:: REQUIRED WORK ::
Produce a verbatim transcription of all records.

:: SUPPLIED ENTRIES ::

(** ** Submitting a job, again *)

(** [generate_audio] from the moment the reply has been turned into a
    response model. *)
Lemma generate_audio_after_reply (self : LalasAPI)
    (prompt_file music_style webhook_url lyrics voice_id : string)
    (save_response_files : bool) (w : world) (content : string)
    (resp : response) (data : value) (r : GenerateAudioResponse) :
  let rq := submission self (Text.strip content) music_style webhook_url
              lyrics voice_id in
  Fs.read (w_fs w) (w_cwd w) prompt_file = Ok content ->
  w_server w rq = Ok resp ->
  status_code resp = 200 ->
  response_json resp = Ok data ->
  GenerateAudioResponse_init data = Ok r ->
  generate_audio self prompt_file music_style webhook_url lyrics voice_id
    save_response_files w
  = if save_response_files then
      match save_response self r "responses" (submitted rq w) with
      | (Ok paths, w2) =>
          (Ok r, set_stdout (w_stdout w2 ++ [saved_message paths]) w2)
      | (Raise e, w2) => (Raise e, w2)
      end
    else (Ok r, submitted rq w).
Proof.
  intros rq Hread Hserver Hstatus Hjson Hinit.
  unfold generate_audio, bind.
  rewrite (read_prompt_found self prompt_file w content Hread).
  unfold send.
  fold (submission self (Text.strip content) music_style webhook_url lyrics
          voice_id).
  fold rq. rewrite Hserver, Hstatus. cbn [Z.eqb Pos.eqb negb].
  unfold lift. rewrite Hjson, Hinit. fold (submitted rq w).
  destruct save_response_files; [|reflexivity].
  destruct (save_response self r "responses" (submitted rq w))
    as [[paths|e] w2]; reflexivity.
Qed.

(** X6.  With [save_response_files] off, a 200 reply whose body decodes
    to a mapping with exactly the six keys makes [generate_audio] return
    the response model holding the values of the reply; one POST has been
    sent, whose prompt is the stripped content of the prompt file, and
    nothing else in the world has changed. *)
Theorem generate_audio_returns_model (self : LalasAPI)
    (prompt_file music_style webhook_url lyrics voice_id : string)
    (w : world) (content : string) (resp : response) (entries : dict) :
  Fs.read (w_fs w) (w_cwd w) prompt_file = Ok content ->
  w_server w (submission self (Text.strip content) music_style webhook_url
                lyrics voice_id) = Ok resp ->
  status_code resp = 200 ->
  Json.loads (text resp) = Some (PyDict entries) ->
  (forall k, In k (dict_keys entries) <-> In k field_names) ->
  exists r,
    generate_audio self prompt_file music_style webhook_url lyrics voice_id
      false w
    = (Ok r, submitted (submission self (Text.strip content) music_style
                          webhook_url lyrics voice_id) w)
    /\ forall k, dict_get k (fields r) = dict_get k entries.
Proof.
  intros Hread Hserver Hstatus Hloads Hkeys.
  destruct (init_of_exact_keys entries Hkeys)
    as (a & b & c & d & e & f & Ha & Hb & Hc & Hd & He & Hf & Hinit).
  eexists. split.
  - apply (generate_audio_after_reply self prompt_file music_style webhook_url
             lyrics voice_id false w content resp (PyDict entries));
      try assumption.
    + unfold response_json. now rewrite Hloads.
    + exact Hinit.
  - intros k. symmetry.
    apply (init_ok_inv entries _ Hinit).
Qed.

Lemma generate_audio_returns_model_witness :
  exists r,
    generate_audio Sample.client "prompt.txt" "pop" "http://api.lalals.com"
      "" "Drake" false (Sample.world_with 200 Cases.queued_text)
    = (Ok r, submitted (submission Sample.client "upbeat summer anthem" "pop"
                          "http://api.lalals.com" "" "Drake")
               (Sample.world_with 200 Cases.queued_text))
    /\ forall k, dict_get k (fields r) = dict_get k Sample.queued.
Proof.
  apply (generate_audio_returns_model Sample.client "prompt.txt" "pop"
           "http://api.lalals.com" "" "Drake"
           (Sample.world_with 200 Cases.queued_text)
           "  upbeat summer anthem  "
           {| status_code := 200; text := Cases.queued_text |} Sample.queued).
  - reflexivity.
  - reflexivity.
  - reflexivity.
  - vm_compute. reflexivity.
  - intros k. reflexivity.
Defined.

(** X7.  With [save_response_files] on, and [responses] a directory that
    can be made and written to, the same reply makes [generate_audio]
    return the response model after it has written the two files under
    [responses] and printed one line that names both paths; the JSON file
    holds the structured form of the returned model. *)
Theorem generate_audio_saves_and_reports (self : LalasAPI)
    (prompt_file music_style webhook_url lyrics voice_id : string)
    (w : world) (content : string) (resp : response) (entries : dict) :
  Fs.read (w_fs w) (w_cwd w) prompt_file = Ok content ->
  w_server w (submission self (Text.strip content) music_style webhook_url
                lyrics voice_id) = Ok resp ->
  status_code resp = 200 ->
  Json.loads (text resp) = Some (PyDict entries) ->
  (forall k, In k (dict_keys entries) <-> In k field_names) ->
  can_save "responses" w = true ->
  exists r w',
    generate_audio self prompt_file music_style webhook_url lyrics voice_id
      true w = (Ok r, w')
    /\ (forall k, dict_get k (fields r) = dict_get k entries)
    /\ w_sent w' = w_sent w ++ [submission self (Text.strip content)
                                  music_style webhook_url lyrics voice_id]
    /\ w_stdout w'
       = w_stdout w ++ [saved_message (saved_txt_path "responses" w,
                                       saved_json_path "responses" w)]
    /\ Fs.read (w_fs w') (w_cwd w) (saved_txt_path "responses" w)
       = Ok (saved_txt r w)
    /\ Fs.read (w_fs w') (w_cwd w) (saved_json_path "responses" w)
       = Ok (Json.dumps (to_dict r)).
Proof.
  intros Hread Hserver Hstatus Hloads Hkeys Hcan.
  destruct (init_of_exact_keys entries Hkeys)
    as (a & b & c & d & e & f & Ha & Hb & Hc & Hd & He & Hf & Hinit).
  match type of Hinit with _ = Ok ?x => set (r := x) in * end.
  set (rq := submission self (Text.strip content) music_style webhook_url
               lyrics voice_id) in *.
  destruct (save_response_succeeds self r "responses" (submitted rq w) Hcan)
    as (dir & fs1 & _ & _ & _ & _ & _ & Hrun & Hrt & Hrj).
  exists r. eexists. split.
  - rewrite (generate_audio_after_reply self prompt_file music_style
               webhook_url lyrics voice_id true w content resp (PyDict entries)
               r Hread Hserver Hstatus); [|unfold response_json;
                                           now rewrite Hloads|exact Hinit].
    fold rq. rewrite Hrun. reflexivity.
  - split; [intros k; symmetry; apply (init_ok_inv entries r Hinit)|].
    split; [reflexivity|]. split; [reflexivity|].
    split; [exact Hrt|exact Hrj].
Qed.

:: ANSWER TO THIS TASK ::
(** ** Submitting a job, again *)

(** [generate_audio] from the moment the reply has been turned into a
    response model. *)
Lemma generate_audio_after_reply (self : LalasAPI)
    (prompt_file music_style webhook_url lyrics voice_id : string)
    (save_response_files : bool) (w : world) (content : string)
    (resp : response) (data : value) (r : GenerateAudioResponse) :
  let rq := submission self (Text.strip content) music_style webhook_url
              lyrics voice_id in
  Fs.read (w_fs w) (w_cwd w) prompt_file = Ok content ->
  w_server w rq = Ok resp ->
  status_code resp = 200 ->
  response_json resp = Ok data ->
  GenerateAudioResponse_init data = Ok r ->
  generate_audio self prompt_file music_style webhook_url lyrics voice_id
    save_response_files w
  = if save_response_files then
      match save_response self r "responses" (submitted rq w) with
      | (Ok paths, w2) =>
          (Ok r, set_stdout (w_stdout w2 ++ [saved_message paths]) w2)
      | (Raise e, w2) => (Raise e, w2)
      end
    else (Ok r, submitted rq w).
Proof.
  intros rq Hread Hserver Hstatus Hjson Hinit.
  unfold generate_audio, bind.
  rewrite (read_prompt_found self prompt_file w content Hread).
  unfold send.
  fold (submission self (Text.strip content) music_style webhook_url lyrics
          voice_id).
  fold rq. rewrite Hserver, Hstatus. cbn [Z.eqb Pos.eqb negb].
  unfold lift. rewrite Hjson, Hinit. fold (submitted rq w).
  destruct save_response_files; [|reflexivity].
  destruct (save_response self r "responses" (submitted rq w))
    as [[paths|e] w2]; reflexivity.
Qed.

(** X6.  With [save_response_files] off, a 200 reply whose body decodes
    to a mapping with exactly the six keys makes [generate_audio] return
    the response model holding the values of the reply; one POST has been
    sent, whose prompt is the stripped content of the prompt file, and
    nothing else in the world has changed. *)
Theorem generate_audio_returns_model (self : LalasAPI)
    (prompt_file music_style webhook_url lyrics voice_id : string)
    (w : world) (content : string) (resp : response) (entries : dict) :
  Fs.read (w_fs w) (w_cwd w) prompt_file = Ok content ->
  w_server w (submission self (Text.strip content) music_style webhook_url
                lyrics voice_id) = Ok resp ->
  status_code resp = 200 ->
  Json.loads (text resp) = Some (PyDict entries) ->
  (forall k, In k (dict_keys entries) <-> In k field_names) ->
  exists r,
    generate_audio self prompt_file music_style webhook_url lyrics voice_id
      false w
    = (Ok r, submitted (submission self (Text.strip content) music_style
                          webhook_url lyrics voice_id) w)
    /\ forall k, dict_get k (fields r) = dict_get k entries.
Proof.
  intros Hread Hserver Hstatus Hloads Hkeys.
  destruct (init_of_exact_keys entries Hkeys)
    as (a & b & c & d & e & f & Ha & Hb & Hc & Hd & He & Hf & Hinit).
  eexists. split.
  - apply (generate_audio_after_reply self prompt_file music_style webhook_url
             lyrics voice_id false w content resp (PyDict entries));
      try assumption.
    + unfold response_json. now rewrite Hloads.
    + exact Hinit.
  - intros k. symmetry.
    apply (init_ok_inv entries _ Hinit).
Qed.

Lemma generate_audio_returns_model_witness :
  exists r,
    generate_audio Sample.client "prompt.txt" "pop" "http://api.lalals.com"
      "" "Drake" false (Sample.world_with 200 Cases.queued_text)
    = (Ok r, submitted (submission Sample.client "upbeat summer anthem" "pop"
                          "http://api.lalals.com" "" "Drake")
               (Sample.world_with 200 Cases.queued_text))
    /\ forall k, dict_get k (fields r) = dict_get k Sample.queued.
Proof.
  apply (generate_audio_returns_model Sample.client "prompt.txt" "pop"
           "http://api.lalals.com" "" "Drake"
           (Sample.world_with 200 Cases.queued_text)
           "  upbeat summer anthem  "
           {| status_code := 200; text := Cases.queued_text |} Sample.queued).
  - reflexivity.
  - reflexivity.
  - reflexivity.
  - vm_compute. reflexivity.
  - intros k. reflexivity.
Defined.

(** X7.  With [save_response_files] on, and [responses] a directory that
    can be made and written to, the same reply makes [generate_audio]
    return the response model after it has written the two files under
    [responses] and printed one line that names both paths; the JSON file
    holds the structured form of the returned model. *)
Theorem generate_audio_saves_and_reports (self : LalasAPI)
    (prompt_file music_style webhook_url lyrics voice_id : string)
    (w : world) (content : string) (resp : response) (entries : dict) :
  Fs.read (w_fs w) (w_cwd w) prompt_file = Ok content ->
  w_server w (submission self (Text.strip content) music_style webhook_url
                lyrics voice_id) = Ok resp ->
  status_code resp = 200 ->
  Json.loads (text resp) = Some (PyDict entries) ->
  (forall k, In k (dict_keys entries) <-> In k field_names) ->
  can_save "responses" w = true ->
  exists r w',
    generate_audio self prompt_file music_style webhook_url lyrics voice_id
      true w = (Ok r, w')
    /\ (forall k, dict_get k (fields r) = dict_get k entries)
    /\ w_sent w' = w_sent w ++ [submission self (Text.strip content)
                                  music_style webhook_url lyrics voice_id]
    /\ w_stdout w'
       = w_stdout w ++ [saved_message (saved_txt_path "responses" w,
                                       saved_json_path "responses" w)]
    /\ Fs.read (w_fs w') (w_cwd w) (saved_txt_path "responses" w)
       = Ok (saved_txt r w)
    /\ Fs.read (w_fs w') (w_cwd w) (saved_json_path "responses" w)
       = Ok (Json.dumps (to_dict r)).
Proof.
  intros Hread Hserver Hstatus Hloads Hkeys Hcan.
  destruct (init_of_exact_keys entries Hkeys)
    as (a & b & c & d & e & f & Ha & Hb & Hc & Hd & He & Hf & Hinit).
  match type of Hinit with _ = Ok ?x => set (r := x) in * end.
  set (rq := submission self (Text.strip content) music_style webhook_url
               lyrics voice_id) in *.
  destruct (save_response_succeeds self r "responses" (submitted rq w) Hcan)
    as (dir & fs1 & _ & _ & _ & _ & _ & Hrun & Hrt & Hrj).
  exists r. eexists. split.
  - rewrite (generate_audio_after_reply self prompt_file music_style
               webhook_url lyrics voice_id true w content resp (PyDict entries)
               r Hread Hserver Hstatus); [|unfold response_json;
                                           now rewrite Hloads|exact Hinit].
    fold rq. rewrite Hrun. reflexivity.
  - split; [intros k; symmetry; apply (init_ok_inv entries r Hinit)|].
    split; [reflexivity|]. split; [reflexivity|].
    split; [exact Hrt|exact Hrj].
Qed.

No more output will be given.